Mercredi 24 juillet marque le début des régularisations à la hausse ou à la baisse des impôts n’étant pas intégrés au prélèvement à la source. 

2,5 milliards d’euros d’avantages fiscaux accordés

Allez-vous toucher ou devoir rembourser de l’argent ? Telle est la réponse que vous devez recevoir depuis mercredi 24 juillet dans vos boîtes aux lettres. Les réductions et crédits d’impôt accordés en janvier dernier à 6,2 millions de contribuables, pour un montant total de 5,5 milliards d’euros, vont être régularisés.
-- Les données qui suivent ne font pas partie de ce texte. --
Definition anchorAdjacency (spec : WorkflowSpec) : adjacency := ref_adjacency spec task_anchor.
Definition parentAdjacency (spec : WorkflowSpec) : adjacency := ref_adjacency spec t_parent.

Definition parent_errors (spec : WorkflowSpec) : list StructuredSpecError :=
  concat (imap (λ i t,
    match t_parent t with
    | None => []
    | Some p =>
        if negb (bool_decide (p ∈ task_keys spec)) then
          [spec_error "UNKNOWN_PARENT" ("Task " +:+ quoted (t_key t) +:+ " has unknown parent " +:+
             quoted p +:+ ".") (Some (task_path i "parent"))]
        else if p ≟ t_key t then
          [spec_error "SELF_PARENT" ("Task " +:+ quoted (t_key t) +:+ " cannot be its own parent.")
             (Some (task_path i "parent"))]
        else []
    end) (w_tasks spec)).

(** [hasChildren]: the known keys some task names as its (truthy) parent. *)
Definition parents_with_children (spec : WorkflowSpec) : list string :=
  omap (λ t, p ← t_parent t; if negb (p ≟ "") && bool_decide (p ∈ task_keys spec) then Some p else None)
    (w_tasks spec).

Definition summary_errors (spec : WorkflowSpec) : list StructuredSpecError :=
  concat (imap (λ i t,
    if bool_decide (t_key t ∈ parents_with_children spec) then
      (if is_present (t_schedule t) then
         [spec_error "PARENT_HAS_SCHEDULE" ("Task " +:+ quoted (t_key t) +:+
            " is a parent (has children) and cannot carry its own schedule; its window derives from its children.")
            (Some (task_path i "schedule"))] else []) ++
      (if t_pinned t ?? false then
         [spec_error "PINNED_PARENT_INVALID" ("Task " +:+ quoted (t_key t) +:+
            " is a parent (has children) and cannot be pinned; its window derives from its children.")
            (Some (task_path i "pinned"))] else [])
    else []) (w_tasks spec)).

Definition parentByKey (spec : WorkflowSpec) : gmap string (option string) :=
  foldl (λ m t, <[t_key t := t_parent t]> m) ∅ (w_tasks spec).

(** The loop of [ancestorsOf]; the fuel is the source's bound on the hops. *)
Fixpoint ancestor_loop (hops : nat) (parents : gmap string (option string)) (cur : option string)
    (acc : list string) : list string :=
  match hops, cur with
  | S h, Some c =>
      if (c ≟ "") || bool_decide (c ∈ acc) then acc
      else ancestor_loop h parents (mjoin (parents !! c)) (c :: acc)
  | _, _ => acc
  end.

Definition ancestorsOf (spec : WorkflowSpec) (key : string) : list string :=
  ancestor_loop (Z.to_nat maxTasks) (parentByKey spec) (mjoin (parentByKey spec !! key)) [].

Definition cross_cycle_errors (spec : WorkflowSpec) : list StructuredSpecError :=
  concat (imap (λ i t,
    match task_anchor t with
    | None => []
    | Some anchor =>
        if bool_decide (anchor ∈ ancestorsOf spec (t_key t)) then
          [spec_error "HIERARCHY_SCHEDULE_CYCLE" ("Task " +:+ quoted (t_key t) +:+
             " anchors its schedule to ancestor " +:+ quoted anchor +:+
             "; the parent's window already derives from this child.")
             (Some (task_path i "schedule.anchor"))]
        else []
    end) (w_tasks spec)).

(** *** Fan-out declarations *)

(** [taskOrderByKey.get(k)]: the last index with the key. *)
Definition task_order (spec : WorkflowSpec) : gmap string nat :=
  foldl (λ m it, <[it.2 := it.1]> m) ∅ (imap (λ i t, (i, t_key t)) (w_tasks spec)).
L’acompte de 60% reçu en janvier n’était pas un cadeau mais une avance sur les réductions et crédits d’impôt qui auraient dû être perçus durant l’été. 

Le fisc doit donc soit verser par virement un complément, soit demander de lui rembourser le trop perçu, sur la base de la déclaration de revenus remplie au printemps 2019. D’après Le Figaro, environ 2,5 milliards d’euros d’avantages fiscaux devraient être accordés à des millions de contribuables. 

Solde positif ou négatif 

L’acompte de 60% versé au début de l’année était voulu par Bercy pour éviter les avances de trésorerie trop importantes sur certains types de dépenses. Sont concernés l’emploi d’un salarié à domicile, les frais de garde pour jeunes enfants, les dons aux associations, les cotisations syndicales, les dépenses d’accueil en établissement d’hébergement pour personnes âgées dépendantes ou des investissements locatifs. 

L’acompte a été calculé par le fisc en janvier 2019 à partir de la déclaration de 2017. C’est ainsi que le solde peut s’avérer être positif ou négatif. Si vos dépenses, ouvrant droit à un crédit ou une réduction d’impôt, ont été similaires en 2017 et 2018, vous percevrez les 40% restants. À l’inverse, si vous n’avez pas effectué de dépenses vous donnant le droit à ces avantages en 2018, alors que vous aviez eu ce type de frais en 2017, vous devrez rembourser en partie ou entièrement l’avance de janvier.